Re: PoC/WIP: Extended statistics on expressions

Dean Rasheed-3
On Fri, 11 Dec 2020 at 20:17, Tomas Vondra
<[hidden email]> wrote:
>
> OK. Attached is an updated version, reworking it this way.

Cool. I think this is an exciting development, so I hope it makes it
into the next release.

I have started looking at it. So far I have only looked at the
catalog, parser and client changes, but I thought it's worth posting
my comments so far.

> I tried tweaking the grammar to differentiate these two syntax variants,
> but that led to shift/reduce conflicts with the existing ones. I tried
> fixing that, but I ended up doing that in CreateStatistics().

Yeah, that makes sense. I wasn't expecting the grammar to change.

> The other thing is that we probably can't tie this to just MCV, because
> functional dependencies need the per-expression stats too. So I simply
> build expression stats whenever there's at least one expression.

Makes sense.

> I also decided to keep the "expressions" statistics kind - it's not
> allowed to specify it in CREATE STATISTICS, but it's useful internally
> as it allows deciding whether to build the stats in a single place.
> Otherwise we'd need to do that every time we build the statistics, etc.

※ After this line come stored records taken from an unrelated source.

(** PUT or DELETE /tasks/abc: [Number("abc")] is [NaN]. *)
Definition notANumber : Request :=
  mkRequest NotInt (JObj [("color", JStr "red")]).

Definition dogOnly : Prisma.Table := Prisma.mkTable [dog] 3.

Definition padTitle : Request :=
  mkRequest (JsInt 2) (JObj [("title", JStr "  Buy Milk")]).

Definition buyMilkPost : Request :=
  mkRequest NotInt (JObj [("title", JStr "Buy Milk"); ("color", JStr "white")]).

(* ------------------------------------------------------------------ *)
(** ** Title normalization *)

Section Normalization.

Import JsString.

Lemma lowerChar_white (c : ascii) : isWhiteSpace (lowerChar c) = isWhiteSpace c.
Proof.
  destruct c as [b0 b1 b2 b3 b4 b5 b6 b7].
  destruct b0, b1, b2, b3, b4, b5, b6, b7; reflexivity.
Qed.

Lemma lowerChar_idem (c : ascii) : lowerChar (lowerChar c) = lowerChar c.
Proof.
  destruct c as [b0 b1 b2 b3 b4 b5 b6 b7].
  destruct b0, b1, b2, b3, b4, b5, b6, b7; reflexivity.
Qed.

Lemma toLowerCase_idem (s : string) : toLowerCase (toLowerCase s) = toLowerCase s.
Proof.
  induction s as [|c r IH]; simpl; [reflexivity|].
  now rewrite lowerChar_idem, IH.
Qed.

Lemma trimStart_lower (s : string) :
  trimStart (toLowerCase s) = toLowerCase (trimStart s).
Proof.
  induction s as [|c r IH]; simpl; [reflexivity|].
  rewrite lowerChar_white. destruct (isWhiteSpace c); [exact IH | reflexivity].
Qed.

Lemma trimEnd_lower (s : string) :
  trimEnd (toLowerCase s) = toLowerCase (trimEnd s).
Proof.
  induction s as [|c r IH]; simpl; [reflexivity|].
  rewrite IH, lowerChar_white.
  destruct (trimEnd r); simpl; [destruct (isWhiteSpace c)|]; reflexivity.
Qed.

Lemma trim_lower (s : string) : trim (toLowerCase s) = toLowerCase (trim s).
Proof. unfold trim. now rewrite trimStart_lower, trimEnd_lower. Qed.

Lemma trimStart_clean (s : string) : startsClean (trimStart s) = true.
Proof.
  induction s as [|c r IH]; simpl; [reflexivity|].
  destruct (isWhiteSpace c) eqn:E; [exact IH | simpl; now rewrite E].
Qed.

Lemma trimStart_fixed (s : string) : startsClean s = true -> trimStart s = s.
Proof.
  destruct s as [|c r]; simpl; [reflexivity|].
  now destruct (isWhiteSpace c).
Qed.

Lemma trimEnd_clean (s : string) :
  startsClean s = true -> startsClean (trimEnd s) = true.
Proof.
  destruct s as [|c r]; simpl; [reflexivity|].
  intros H. destruct (trimEnd r); simpl; [|exact H].
  destruct (isWhiteSpace c) eqn:E; [discriminate | simpl; now rewrite E].
Qed.

Lemma trimEnd_idem (s : string) : trimEnd (trimEnd s) = trimEnd s.
Proof.
  induction s as [|c r IH]; simpl; [reflexivity|].
  destruct (trimEnd r) as [|c' r'] eqn:E.
  - destruct (isWhiteSpace c) eqn:W; simpl; [reflexivity | now rewrite W].
  - change (trimEnd (String c (String c' r')))
      with (match trimEnd (String c' r') with
            | EmptyString =>
                if isWhiteSpace c then EmptyString else String c EmptyString
            | String a b => String c (String a b)
            end).
    now rewrite IH.
Qed.

Lemma trim_idem (s : string) : trim (trim s) = trim s.
Proof.
  unfold trim.
  rewrite (trimStart_fixed (trimEnd (trimStart s))).
  - apply trimEnd_idem.
  - apply trimEnd_clean, trimStart_clean.
Qed.

Lemma normalize_idem (s : string) :
  TaskController.normalize (TaskController.normalize s) = TaskController.normalize s.
Proof.
  unfold TaskController.normalize.
  now rewrite trim_lower, trim_idem, toLowerCase_idem.
Qed.

End Normalization.

Example normalize_learn_prisma :
  TaskController.normalize "  Learn Prisma " = "learn prisma"
  /\ TaskController.normalize "LEARN PRISMA" = "learn prisma".
Proof. split; reflexivity. Qed.

(* ------------------------------------------------------------------ *)
(** ** The response helper *)

Lemma sendSuccess_sets_both (res : Express.Response) (data : json)
    (message : option string) (statusCode : option Z) :
  let r := ResponseHelper.sendSuccess res data message statusCode in
  Express.statusCode r = orDefault 200%Z statusCode
  /\ Express.sent r
     = Some (successBody (orDefault 200%Z statusCode)
                         (orDefault "Success" message) data).
Proof. split; reflexivity. Qed.

Lemma sendError_body (res : Express.Response) (msg : string) (statusCode : option Z) :
  Express.sent (ResponseHelper.sendError res msg statusCode)
  = Some (errorBody (orDefault 400%Z statusCode) msg).
Proof. reflexivity. Qed.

Yes, I thought that would be the easiest way to do it. Essentially the
"expressions" stats kind is an internal implementation detail, hidden
from the user, because it's built automatically when required, so you
don't need to (and can't) explicitly ask for it. This new behaviour
seems much more logical to me.

> I added a brief explanation to the sgml docs, not sure if that's good
> enough - maybe it needs more details.

Yes, I think that could use a little tidying up, but I haven't looked
too closely yet.


Some other comments:

* I'm not sure I understand the need for 0001. Wasn't there an earlier
version of this patch that just did it by re-populating the type
array, but which still had it as an array rather than turning it into
a list? Making it a list falsifies some of the comments and
function/variable name choices in that file.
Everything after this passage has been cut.